Sólo así se explica que se puede plantear la necesidad de un debate sobre la inmigración (como se hace habitualmente en los debates electorales televisivos y las tertulias radiofónicas) sin contar con los propios afectados. El grado de manipulación de la voz, la identidad y el sentir de los inmigrados por parte de la Corporació Catalana de Mitjans Audiovisuals es notoria, parecida a la manipulación que se hace de la realidad catalana en la prensa española de derechas. Es la única manera de entender el descaro de algunos líderes políticos a la hora de hacer acciones y declaraciones ofensivas que refuerzan la idea que representamos un peligro para la identidad catalana. No existe la menor preocupación por la reacción que se podría producir entre nosotros los inmigrados. Quizás cuando los hijos de segunda o tercera generación se educan en nuestras universidades, acceden a cargos de poder y aprenden a manejar los hilos de diálogo político, su reacción importará más. Pero para ahora las aulas universitarias, donde se reafirman los lenguajes y formas de los élites sociales a través del conocimiento, son todavía dominadas por la misma franja demográfica que dominaba el país en los años 80.

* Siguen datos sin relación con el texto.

(* ===== verification/RingSpsc.v ===== *)
(** * Concurrent use of a ring by one producer and one consumer

    [ring_write] and [ring_read] run in two processes that share the BAR.  Each
    is split at its shared accesses: the loads of the indices, every byte of the
    [memcpy] calls, and the store that publishes the new index; the steps of the
    two sides interleave arbitrarily.  The memory is sequentially consistent:
    the barriers of the C code are what makes that model right. *)

From S2P Require Import Prelude Bytes Ring.

(** Where each side is; [i] bytes of the current chunk have been copied. *)
Inductive producer :=
| PIdle
| PCopy (bs : list Z) (tail cap : Z) (i : nat).

Inductive consumer :=
| CIdle
| CCopy (head cap n : Z) (i : nat) (out : list Z).

Record spsc := mkSpsc {
  shared : mem;
  prod : producer;
  cons : consumer;
  sent : list Z;     (* bytes whose tail update was published *)
  recvd : list Z;    (* bytes delivered to the reader's callers *)
}.

Section spsc.
Context (r data : Z).

(** Address of the [i]-th byte of a chunk that starts at index [ix]. *)
Definition cell (ix cap : Z) (i : nat) : Z :=
  data + Z.land (u64 (ix + Z.of_nat i)) (u32 (cap - 1)).

Inductive step : spsc → spsc → Prop :=
| p_start m c s v buf len n :
    0 <= len < 2 ^ 31 → len <= Z.of_nat (length buf) →
    n = write_count (ld64 m (RING_HEAD r)) (ld64 m (RING_TAIL r)) (ld32 m (RING_CAP r)) len →
    n ≠ 0 →
    step (mkSpsc m PIdle c s v)
      (mkSpsc m (PCopy (take (Z.to_nat n) buf) (ld64 m (RING_TAIL r)) (ld32 m (RING_CAP r)) 0) c s v)
| p_copy m c s v bs tail cap i :
    (i < length bs)%nat →
    step (mkSpsc m (PCopy bs tail cap i) c s v)
      (mkSpsc (mwrite m (cell tail cap i) [nth i bs 0]) (PCopy bs tail cap (S i)) c s v)
| p_publish m c s v bs tail cap :
    step (mkSpsc m (PCopy bs tail cap (length bs)) c s v)
      (mkSpsc (st64 m (RING_TAIL r) (u64 (tail + Z.of_nat (length bs)))) PIdle c (s ++ bs) v)
| c_start m p s v len n :
    0 <= len < 2 ^ 31 →
    n = read_count (ld64 m (RING_HEAD r)) (ld64 m (RING_TAIL r)) len →
    n ≠ 0 →
    step (mkSpsc m p CIdle s v)
      (mkSpsc m p (CCopy (ld64 m (RING_HEAD r)) (ld32 m (RING_CAP r)) n 0 []) s v)
| c_copy m p s v head cap n i out :
    Z.of_nat i < n →
    step (mkSpsc m p (CCopy head cap n i out) s v)
      (mkSpsc m p (CCopy head cap n (S i) (out ++ [m (cell head cap i)])) s v)
| c_publish m p s v head cap n i out :
    Z.of_nat i = n →
    step (mkSpsc m p (CCopy head cap n i out) s v)
      (mkSpsc (st64 m (RING_HEAD r) (u64 (head + n))) p CIdle s (v ++ out)).

Context (cap0 : Z).

(** What each side knows about the ring while it copies. *)
Definition producer_ok (m : mem) (tail : Z) (q : list Z) (p : producer) : Prop :=
  match p with
  | PIdle => True
  | PCopy bs t cap i =>
      t = tail ∧ cap = cap0 ∧ (i <= length bs)%nat ∧
      Z.of_nat (length q) + Z.of_nat (length bs) <= cap0 ∧
      (∀ j, 0 <= j < Z.of_nat i → m (data + (tail + j) mod cap0) = bget bs j)
  end.

Definition consumer_ok (head : Z) (q : list Z) (c : consumer) : Prop :=
  match c with
  | CIdle => True
  | CCopy h cap n i out =>
      h = head ∧ cap = cap0 ∧ Z.of_nat i <= n <= Z.of_nat (length q) ∧ out = take i q
  end.

Definition invariant (st : spsc) : Prop :=
  ∃ head tail q,
    ring_at (shared st) r data cap0 head tail q ∧ sent st = recvd st ++ q ∧
    producer_ok (shared st) tail q (prod st) ∧ consumer_ok head q (cons st).

Lemma cell_eq ix i :
  (∃ k, 0 <= k <= 31 ∧ cap0 = 2 ^ k) → cell ix cap0 i = data + (ix + Z.of_nat i) mod cap0.
Proof. intros. unfold cell. by rewrite land_cap, u64_mod_cap. Qed.

(** A store outside the header and the queued bytes keeps the queue. *)
Lemma ring_at_frame m m' head tail q :
  ring_at m r data cap0 head tail q →
  (∀ x, x < data ∨ data + cap0 <= x → m' x = m x) →
  (∀ i, 0 <= i < Z.of_nat (length q) →
     m' (data + (head + i) mod cap0) = m (data + (head + i) mod cap0)) →
  ring_at m' r data cap0 head tail q.
Proof.
  intros R Hf Hq. pose proof (ra_disj _ _ _ _ _ _ _ R) as Hd. pose proof (ring_at_bounds R).
  unfold ASB_RING_HDR in Hd. split; try apply R.
  - rewrite <- (ra_head _ _ _ _ _ _ _ R). unfold ld64, RING_HEAD. f_equal.
    apply mread_ext. intros. apply Hf. lia.
  - rewrite <- (ra_tail _ _ _ _ _ _ _ R). unfold ld64, RING_TAIL. f_equal.
    apply mread_ext. intros. apply Hf. lia.
  - rewrite <- (ra_capm _ _ _ _ _ _ _ R). unfold ld32, RING_CAP. f_equal.
    apply mread_ext. intros. apply Hf. lia.
  - rewrite (ra_q _ _ _ _ _ _ _ R) at 1. rewrite <- (ring_at_length R).
    apply contents_ext. intros. symmetry. by apply Hq.
Qed.

Lemma p_copy_ok m head tail q bs i :
  ring_at m r data cap0 head tail q → (i < length bs)%nat →
  producer_ok m tail q (PCopy bs tail cap0 i) →
  let m' := mwrite m (cell tail cap0 i) [nth i bs 0] in
  ring_at m' r data cap0 head tail q ∧ producer_ok m' tail q (PCopy bs tail cap0 (S i)).
Proof.
  intros R Hi (_ & _ & _ & Hfit & Hbs) m'. pose proof (ring_at_bounds R) as Hb.
  assert (Hm : ∀ x, m' x = if x =? data + (tail + Z.of_nat i) mod cap0 then nth i bs 0 else m x).
  { intros x. unfold m'. rewrite cell_eq by apply R. unfold mwrite. simpl.
    destruct (Z.eqb_spec x (data + (tail + Z.of_nat i) mod cap0)) as [->|].
    - rewrite Z.sub_diag. bcase; [done|lia].
    - bcase; [lia|done]. }
  assert (Hin : ∀ j, 0 <= j < cap0 → j ≠ Z.of_nat i →
            m' (data + (tail + j) mod cap0) = m (data + (tail + j) mod cap0)).
  { intros j Hj Hne. rewrite Hm. bcase; [|done]. exfalso. apply Hne.
    apply (add_mod_inj tail _ _ cap0); lia. }
  split.
  - apply (ring_at_frame m); [done| |].
    + intros x Hx. rewrite Hm. bcase; [|done].
      pose proof (Z.mod_pos_bound (tail + Z.of_nat i) cap0). lia.
    + intros k Hk. rewrite (pos_from_tail cap0 head tail k) by apply R.
      rewrite <- (ring_at_length R). destruct (Z.ltb_spec k (Z.of_nat (length q))); [|lia].
      apply Hin; lia.
  - split_and!; [done|done|lia|done|]. intros j Hj.
    destruct (decide (j = Z.of_nat i)) as [->|].
    + rewrite Hm, Z.eqb_refl. unfold bget. by rewrite Nat2Z.id.
    + rewrite Hin by lia. apply Hbs. lia.
Qed.

Lemma step_invariant st st' : step st st' → invariant st → invariant st'.
Proof.
  intros Hstep (head & tail & q & R & Hs & HP & HC). simpl in *.
  pose proof (ring_at_bounds R) as Hb. pose proof (ring_at_fits R) as Hfit.
  destruct Hstep; simpl in *.
  - exists head, tail, q. simpl. split_and!; try done.
    + by rewrite (ra_tail _ _ _ _ _ _ _ R).
    + by rewrite (ra_capm _ _ _ _ _ _ _ R).
    + lia.
    + revert H1. rewrite (ra_head _ _ _ _ _ _ _ R), (ra_tail _ _ _ _ _ _ _ R),
        (ra_capm _ _ _ _ _ _ _ R), (write_count_eq R) by lia. intros ->. rewrite length_take. lia.
    + intros. lia.
  - destruct HP as (-> & -> & Hi & Hf & Hbs).
    destruct (p_copy_ok m head tail q bs i R H) as [R' HP']; [done|]. by exists head, tail, q.
  - destruct HP as (-> & -> & _ & Hf & Hbs).
    exists head, (u64 (tail + Z.of_nat (length bs))), (q ++ bs).
    pose proof (ra_disj _ _ _ _ _ _ _ R) as Hd. unfold ASB_RING_HDR in Hd.
    assert (HT : ∀ x, x < RING_TAIL r ∨ RING_TAIL r + 8 <= x →
              st64 m (RING_TAIL r) (u64 (tail + Z.of_nat (length bs))) x = m x).
    { intros. apply mwrite_out. by rewrite length_le_bytes. }
    assert (HD : ∀ ix j, st64 m (RING_TAIL r) (u64 (tail + Z.of_nat (length bs))) (data + (ix + j) mod cap0)
              = m (data + (ix + j) mod cap0)).
    { intros. apply HT. pose proof (Z.mod_pos_bound (ix + j) cap0). unfold RING_TAIL. lia. }
    simpl. split_and!; try done.
    + apply (ring_publish R); [done|auto|auto| |by rewrite ld64_st64, u64_small by apply u64_range].
      intros. rewrite HD. by apply Hbs.
    + by rewrite Hs, app_assoc.
    + destruct c; [done|]. destruct HC as (-> & -> & Hn & ->). simpl.
      split_and!; try done; rewrite ?length_app; try lia. by rewrite take_app_le by lia.
  - exists head, tail, q. simpl. split_and!; try done.
    + by rewrite (ra_head _ _ _ _ _ _ _ R).
    + by rewrite (ra_capm _ _ _ _ _ _ _ R).
    + revert H0. rewrite (ra_head _ _ _ _ _ _ _ R), (ra_tail _ _ _ _ _ _ _ R),
        (read_count_eq R) by lia. intros ->. lia.
    + revert H0. rewrite (ra_head _ _ _ _ _ _ _ R), (ra_tail _ _ _ _ _ _ _ R),
        (read_count_eq R) by lia. intros ->. lia.
  - exists head, tail, q. destruct HC as (-> & -> & Hn & ->). simpl. split_and!; try done; [lia|lia|].
    rewrite cell_eq by apply R. symmetry. apply take_S_r.
    rewrite (ra_q _ _ _ _ _ _ _ R), <- (ring_at_length R). apply contents_lookup. lia.
  - destruct HC as (-> & -> & Hn & ->). exists (u64 (head + n)), tail, (drop (Z.to_nat n) q).
    assert (HT : ∀ x, x < RING_HEAD r ∨ RING_HEAD r + 8 <= x →
              st64 m (RING_HEAD r) (u64 (head + n)) x = m x).
    { intros. apply mwrite_out. by rewrite length_le_bytes. }
    pose proof (ra_disj _ _ _ _ _ _ _ R) as Hd. unfold ASB_RING_HDR in Hd.
    simpl. split_and!; try done.
    + apply (ring_retire R); [lia|done|]. by rewrite ld64_st64, u64_small by apply u64_range.
    + rewrite Hs, <- app_assoc. f_equal. rewrite <- (take_drop i q) at 1. do 2 f_equal. lia.
    + destruct p; [done|]. destruct HP as (-> & -> & ? & ? & Hbs). simpl. split_and!; try done.
      * rewrite length_drop. lia.
      * intros j Hj. rewrite HT; [by apply Hbs|].
        pose proof (Z.mod_pos_bound (tail + j) cap0). unfold RING_HEAD. lia.
Qed.
End spsc.

(** C5: however the steps of one producer and one consumer interleave, starting
    on an empty ring, the consumer has received exactly a prefix of what the
    producer published, the rest of which is the queue the ring holds, never
    more than its capacity. *)
Theorem spsc_prefix r data cap m head st :
  ring_at m r data cap head head [] →
  rtc (step r data) (mkSpsc m PIdle CIdle [] []) st →
  ∃ head' tail' q,
    ring_at (shared st) r data cap head' tail' q ∧
    sent st = recvd st ++ q ∧ Z.of_nat (length q) <= cap.
Proof.
  intros R Hrtc.
  enough (I : invariant r data cap st).
  { destruct I as (h & t & q & R' & E & _). exists h, t, q. split_and!; [done|done|apply (ring_at_fits R')]. }
  revert Hrtc. apply rtc_ind_r; [by exists head, head, []|].
  intros st1 st2 _ H12 I. by eapply step_invariant.
Qed.

(** The producer sends one byte while the consumer is idle, then the consumer
    takes it. *)
Lemma spsc_prefix_witness :
  ∃ st, rtc (step 0 24) (mkSpsc wrapping_ring PIdle CIdle [] []) st ∧
    sent st = [9] ∧ recvd st = [9] ∧
    ∃ head' tail' q, ring_at (shared st) 0 24 8 head' tail' q ∧ sent st = recvd st ++ q ∧
      Z.of_nat (length q) <= 8.
Proof.
  assert (H : ∃ st, rtc (step 0 24) (mkSpsc wrapping_ring PIdle CIdle [] []) st ∧ sent st = [9] ∧ recvd st = [9]).
  { eexists. split; [|split].
    - eapply rtc_l; [apply (p_start 0 24 _ _ _ _ [9] 1 1); [lia|simpl; lia|vm_compute; reflexivity|lia]|].
      eapply rtc_l; [apply p_copy; simpl; lia|].
      eapply rtc_l; [apply (p_publish 0 24 _ _ _ _ [9])|].
      eapply rtc_l; [apply (c_start 0 24 _ _ _ _ 1 1); [lia|vm_compute; reflexivity|lia]|].
      eapply rtc_l; [apply c_copy; simpl; lia|].
      eapply rtc_l; [apply c_publish; simpl; lia|]. apply rtc_refl.
    - reflexivity.
    - vm_compute. reflexivity. }
  destruct H as (st & Hrtc & Hs & Hr). exists st. split; [exact Hrtc|]. split; [exact Hs|]. split; [exact Hr|].
  exact (spsc_prefix 0 24 8 wrapping_ring (2 ^ 64 - 3) st wrapping_ring_at Hrtc).
Defined.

A falta de otro mecanismo que legitime el inmigrante ante la sociedad, y sin tener que esperar a que generaciones futuras ganen en legitimidad como interlocutores válidos, se presenta con cierta frecuencia la posibilidad de dar al inmigrante el derecho de votar, aunque sea sólo en elecciones locales. La voz electoral de los inmigrantes, como mínimo para silenciar a los políticos con sus injurias valientes. Sería una buena manera de activar la voz pública hasta ahora inaudible de los inmigrantes, y poner fin al silencio de los desnaturalizadores.